Are we obliged to consider the health and welfare of others when we take steps to improve ourselves and our environmental habitats? Is it ethical, as civilized humans (especially us in Great Neck) aspire to be - is it fair, is it proper, is it appropriate - to dump our smelly, unsightly, unwanted sewage wastes on others who have as much aversion to and as little stomach for raw, foul fecal wastes as we do?
The Village of Great Neck proposes to beautify its East Shore Road area along Manhasset Bay by closing two perfectly adequate sewage treatment plants that have been operating there successfully for decades, and by demolishing the existing oil storage tanks located nearby which it claims to be an eyesore. The village wants the many millions of gallons of raw fecal sewage that is currently being handled here each day on Great Neck's North Shore, to be shipped eastward through new large sewer pipelines called sewer mains, which would have to be constructed, across Nassau County's North Shore from Great Neck to Roslyn.

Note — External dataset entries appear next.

(** * cyprus_file: page classification and OCR dispatch

    A shallow embedding of the two scripts of the repository,
    [check_ocr.py] (per-page analysis followed by a selective OCR run) and
    [ocr.py] (the batch variant), together with the properties stated for
    them.

    Conventions of the embedding.
    - A Python [str] is a [string]; a character is read as a code point in
      the range 0..255 (Latin-1), on which [str.lower] and [str.isspace]
      are character-wise and closed.
    - Python integers that count pages or characters are [nat]; an exit
      status is a [Z].
    - A call that may raise returns a [result]; the interpreter state
      (the outside world and the trace of library calls made so far) is
      passed explicitly through the monad [M].
    - The libraries the scripts call ([os], [pypdf], [subprocess]) are an
      interface [OS] over an abstract world; [posix_path] is the POSIX
      flavour of [os.path]. *)

From Stdlib Require Import String Ascii List Arith ZArith Lia Bool DecimalString.
From Stdlib Require Import DecimalNat.
From Stdlib Require Import Sorting.Sorted.
Import ListNotations.

Local Open Scope list_scope.
Local Open Scope string_scope.
Local Open Scope nat_scope.

(* ===================================================================== *)
(** ** Python strings *)
(* ===================================================================== *)

Module PyStr.

(** [str.isspace] on one character (code points below 256). *)
Definition isspace (c : ascii) : bool :=
  let n := nat_of_ascii c in
  ((9 <=? n) && (n <=? 13)) || ((28 <=? n) && (n <=? 32))
  || (n =? 133) || (n =? 160).

(** [str.lower] on one character (code points below 256). *)
Definition lower_char (c : ascii) : ascii :=
  let n := nat_of_ascii c in
  if ((65 <=? n) && (n <=? 90))
     || ((192 <=? n) && (n <=? 222) && negb (n =? 215))
  then ascii_of_nat (n + 32) else c.

Fixpoint lower (s : string) : string :=
  match s with
  | EmptyString => EmptyString
  | String c s' => String (lower_char c) (lower s')
  end.

Fixpoint lstrip (s : string) : string :=
  match s with
  | EmptyString => EmptyString
  | String c s' => if isspace c then lstrip s' else s
  end.

Fixpoint rstrip (s : string) : string :=
  match s with
  | EmptyString => EmptyString
  | String c s' =>
      match rstrip s' with
      | EmptyString => if isspace c then EmptyString else String c EmptyString
      | r => String c r
      end
  end.

(** [s.strip()] *)
Definition strip (s : string) : string := rstrip (lstrip s).

(** [len(s)] *)
Definition len (s : string) : nat := String.length s.

(** [s.endswith(suffix)]: some tail of [s] is [suffix]. *)
Fixpoint endswith (s suffix : string) : bool :=
  if String.eqb s suffix then true
  else match s with
       | EmptyString => false
       | String _ s' => endswith s' suffix
       end.

(** [sep.join(l)] *)
Definition join (sep : string) (l : list string) : string :=
  String.concat sep l.

(** [str(n)] for a non-negative integer. *)
Definition str_nat (n : nat) : string :=
  NilEmpty.string_of_uint (Nat.to_uint n).

(** [str(z)] for an integer. *)
Definition str_Z (z : Z) : string :=
  NilZero.string_of_int (Z.to_int z).

(** [s * n] *)
Fixpoint repeat (s : string) (n : nat) : string :=
  match n with
  | O => EmptyString
  | S n' => s ++ repeat s n'
  end.

(** The line feed of a multi-line literal. *)
Definition nl : string := String (ascii_of_nat 10) EmptyString.

(** [s.rfind(c)] for a one-character needle: the last index holding
    [c], or [-1]. *)
Fixpoint rfind_from (c : ascii) (s : string) (i : Z) (last : Z) : Z :=
  match s with
  | EmptyString => last
  | String d s' =>
      rfind_from c s' (i + 1)%Z (if Ascii.eqb d c then i else last)
  end.

Definition rfind (c : ascii) (s : string) : Z := rfind_from c s 0%Z (-1)%Z.

(** [s[i:]] and [s[:i]] for [0 <= i]. *)
Definition drop (i : nat) (s : string) : string :=
  substring i (String.length s - i) s.

Definition take (i : nat) (s : string) : string := substring 0 i s.
Lemma fst_prove tid1 tid2 ch chs xs xss yr yrs chk bits T
    P1 P2 cb1 cb2 ud1 ud2 w1 w2 :
  fst (prove_one_weso_slow tid1 ch chs xs xss yr yrs chk bits T P1 cb1 ud1 w1)
  = fst (prove_one_weso_slow tid2 ch chs xs xss yr yrs chk bits T P2 cb2 ud2 w2).
Proof.
  destruct (is_null ch || (chs =? 0) || is_null xs || (xss =? 0)) eqn:G1.
  { unfold prove_one_weso_slow. by rewrite G1. }
  destruct ((T =? 0) || (bits =? 0)) eqn:G2.
  { unfold prove_one_weso_slow. by rewrite G1, G2. }
  rewrite !try_block_stages by done.
  apply fst_try_catch. unfold try_block.
  apply fst_bind; [apply fst_setup|]. intros s ? ?.
  destruct (clamp_plan _ _) as [k l].
  case_match; [reflexivity|].
  apply fst_bind; [reflexivity|]. intros _ ? ?.
  apply fst_bind; [reflexivity|]. intros _ ? ?.
  apply fst_bind; [apply fst_squaring_loop|]. intros st ? ?.
  apply fst_finish.
Qed.

(** The setup of a run is determined by the arguments. *)
Lemma setup_ok_unique ch chs xs xss bits T s1 s2 :
  setup_ok ch chs xs xss bits T s1 -> setup_ok ch chs xs xss bits T s2 ->
  s1 = s2.
Proof.
  intros (D1 & L1 & X1 & Y1 & K1) (D2 & L2 & X2 & Y2 & K2).
  destruct s1 as [D L x y lk], s2 as [D' L' x' y' lk']. simpl in *.
  rewrite D1 in D2. simplify_eq.
  rewrite L1 in L2. simplify_eq.
  rewrite X1 in X2. simplify_eq.
  rewrite Y1 in Y2. simplify_eq.
  rewrite K1 in K2. by simplify_eq.
Qed.

End ResultFacts.
(* ===== verification/_CoqProject ===== *)
-Q . S2P
Prelude.v
GoStd.v
GoCrypto.v
Errors.v
Proto.v
Ext.v
ExtModel.v
ClientInfo.v
RegCluster.v
RegCred.v
RegNode.v
Registry.v
CnxHandler.v
MsgHandlers.v
InHandler.v
Threads.v
Effects.v
Server.v
Spec.v
MemberInfo.v
MemberMaker.v
Clients.v
Session.v
Wire.v
EphServer.v
Command.v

From there, the raw untreated sewage would be sent down to the South Shore to be treated and disposed of by another sewage treatment plant which is located in Seaford and Wantagh within Nassau County's Cedar Creek Park. Even assuming that our fellow South Shore citizens would welcome receiving our Great Neck sewage wastes, the village's plan would necessitate digging trenches and installing new sewer mains presumably along Northern Boulevard through the Miracle Mile shopping areas, and through other existing community thoroughfares between Great Neck and Roslyn.
The impact of constructing new sewer mains through existing business and residential areas would be colossal and devastating. These areas are already crowded with shoppers and travelers heading to destinations both east and west through the major roadways that would have to be dug up.
Traffic, already insufferably dreadful in rush hours (which are at present extending to longer and longer periods as more and more cars and trucks come on the road in the area), would be horribly tied up in nightmarish frustrating delays for years as the new sewer lines were being constructed. And the traffic diversions that will be entailed would send noisy cars and belching trucks with pollution-laden exhausts careening through quiet residential streets where children play, strollers walk, and mothers wheel baby carriages safely and unconcerned about the dangers that might come from heavy traffic diverted through their now peaceful areas.
Either the authorities in Great Neck just don't give a damn, or they consider the people living on the South Shore to be lower class than those on the North Shore, or maybe Wantaghians and Seafordians are dumber and stupider than we are, uncaring brutish louts, who would not mind the environmental degradation that our exported high-class sewage might bring.
In either case, if we approve of what the Village of Great Neck is trying to do with its sewage wastes, we are not behaving like the good, civilized, upstanding, honorable, ethical human beings that we assume we are. Civilized people do not deal with their problems by foisting them on others.